__Action item__:
Beginning with the line that has "-- rewrite decide_False;" in it, transcribe the listing exactly through its final line, and add nothing.

__Source material__:
▶
Lemma without_lookup ns h l : without ns h !! l = if decide (l ∈ nlocs ns) then None else h !! l.
Proof.
  induction ns as [|r ns IH]; simpl; [done|]. destruct (decide (l = r.1)) as [->|Hne].
  - rewrite lookup_delete_eq, decide_True by (by left). done.
  - rewrite lookup_delete_ne, IH by done. repeat case_decide; set_solver.
Qed.

#[global] Arguments without : simpl never.

Lemma nodes_release_wp a x : ∀ ns p s, a_lists s !! a = Some x → dlseg (a_nodes s) p ns None →
  NoDup (nlocs ns) →
  wp (release_loop (length ns) (Some a) (first_of ns None)) (λ _ s',
    a_lists s' = a_lists s ∧ a_iters s' = a_iters s ∧ a_plan s' = a_plan s ∧
    a_nodes s' = without ns (a_nodes s) ∧ a_calls s' = a_calls s ++ free_calls (free x) (nvals ns)) s.
Proof.
  induction ns as [|r ns IH]; intros p s Hl Hs Hnd; cbn [length release_loop].
  { wp_step. split_and!; try done. by destruct (free x); rewrite app_nil_r. }
  destruct Hs as [Hr Hs]. apply NoDup_cons in Hnd as [Hn Hnd].
  cbn [first_of]. repeat al_step. apply wp_free_value. repeat al_step. cbn [next].
  eapply wp_mono; [eapply (IH (Some r.1)); [done| |done]|].
  - eapply dlseg_ext; [|done]. intros l Hin. cbn. rewrite lookup_delete_ne; [done|].
    intros E. by rewrite E in Hn.
  - intros _ s' (E1&E2&E3&E4&E5). cbn in *. rewrite E1, E2, E3, E4, E5. split_and!; try done.
    + apply map_eq. intros l. rewrite !without_lookup. rewrite fmap_cons.
      destruct (decide (l = r.1)) as [->|Hne].
      * rewrite lookup_delete_eq, (decide_True (P := r.1 ∈ _ :: _)) by (by left). by case_decide.
      * rewrite lookup_delete_ne by done. destruct (decide (l ∈ nlocs ns)) as [Hin|Hin].
        -- by rewrite decide_True by (by right).
        -- rewrite decide_False; [done|]. by intros [?|?]%elem_of_cons.
    + by rewrite free_calls_cons, <- app_assoc.
Qed.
◀
__Response to the task__:
        -- rewrite decide_False; [done|]. by intros [?|?]%elem_of_cons.
    + by rewrite free_calls_cons, <- app_assoc.
Qed.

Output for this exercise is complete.